Mastodawn

I used to give a lecture on software engineering in the scientific computing context, entitled "R is a Ford Pinto". I hadn't thought at the time that "unsafe at any speed" would include a nasty CVE with RCE. https://hiddenlayer.com/research/r-bitrary-code-execution/

HiddenLayer Research | R-bitrary Code Execution

HiddenLayer uncovered a zero-day deserialization vulnerability in the popular programming language R, widely used within government and medical research that could result in a supply chain attack.

HiddenLayer | Security for AI

Show thread

Merovius Apr 30, 2024

@kortschak "R-bitrary code execution" is a great pun, though.

Show thread

Dan Kortschak Apr 30, 2024

@Merovius Though expected in that ecosystem; everything starts with "R" or has a capitilised "R" somewhere in the name that is intended to be pronounced /ˈɑːr/.

Show thread

Merovius Apr 30, 2024

@kortschak "Arbitrary Go execution"

Show thread

Merovius Apr 30, 2024

@kortschak Or maybe "Gode"?

Show thread

Koantig Apr 30, 2024

@kortschak
What's particularly unsafe with #RStats , newly discovered CVE excepted?
Compared to what and in what context?

Show thread

Dan Kortschak Apr 30, 2024

@koantig There are a bunch of things that make it unreliable for reproducible science if care is not taken.

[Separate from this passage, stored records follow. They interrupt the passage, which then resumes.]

Lemma names_prefix r bs l :
  0 < bs → names r bs (num_tokens r `div` bs) `prefix_of`
           names (set_tokens (all_token_ids r ++ l) r) bs (num_tokens (set_tokens (all_token_ids r ++ l) r) `div` bs).
Proof.
  intros Hbs. rewrite (names_split (set_tokens _ r) bs (num_tokens r `div` bs)).
  - rewrite names_append; [by eexists|done|]. pose proof (Z.mul_div_le (num_tokens r) bs Hbs). lia.
  - split; [apply Z.div_pos; [apply zlen_nonneg|lia]|]. apply Z.div_le_mono; [lia|].
    unfold num_tokens. simpl. rewrite zlen_app. pose proof (zlen_nonneg l). lia.
Qed.

(** Any number of appends. *)
Lemma appends_spec bs xs r :
  0 < bs → mm_features r = [] → memo_ok r → block_hashes r = names r bs (num_tokens r `div` bs) →
  ∃ r2 d2, map_each xs (append_output_token_ids hash_function NONE_HASH bs) r = (Ok (replicate (length xs) true), r2)
  ∧ let r' := set_tokens (all_token_ids r ++ concat xs) r in
    r2 = set_block_hashes (names r' bs (num_tokens r' `div` bs)) (set_embeds_hashes d2 r').
Proof.
  intros Hbs. revert r. induction xs as [|x xs IH]; intros r Hmm Hmemo Hh.
  { exists r, (prompt_embeds_hashes r). split; [done|]. simpl.
    by rewrite app_nil_r, set_tokens_id, set_embeds_hashes_id, <- Hh, set_block_hashes_id. }
  destruct (append_output_spec bs x r Hbs) as (d & Ha & Hd).
  { split; [done|]. split; [done|]. eexists. split; [|exact Hh]. split; [|lia]. apply Z.div_pos; [apply zlen_nonneg|lia]. }
  simpl map_each. unfold bind. rewrite Ha. cbv zeta.
  edestruct IH as (r2 & d2 & -> & Hr2); [| | |exists r2, d2; split; [reflexivity|]]; [done|done|done|].
  rewrite Hr2. cbn. by rewrite <- app_assoc.
Qed.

I think probably things have improved since, but in no particular order: library loading order impacts on what functions are run due to name shadowing (and this can happen transitively); version pinning is not commonly done and semantics can change subtly between versions; there are subtle class- and type-dependent behavioural differences (e.g. `reshape2:: melt`); there are arbitrary and undocumented parameter-dependent behavioural differences in some functions (`summary.lm` with and without an intercept, `MASS::lda` randomly chooses which side of the boundary you are on if you are withing 1e-5 of the boundary); what does `fn()` return when `fn<-function() { return (1+2+3+4)/5 }` (this kind of thing is easily missed in code review); global state persists (packages, default options, variables…).

Show thread

Koantig Apr 30, 2024

@kortschak Thank you, I think it's mostly fair and I confirm that many things have improved on that front. (e.g. tibbles are thankfully much less forgiving than data frames)

There's always going to be a tension between rapid development of data analysis and statistical research, and a hardened finished product.

I can't help but ask what you would suggest instead for the same use-case though. Python comes to mind but I don't think it's any better.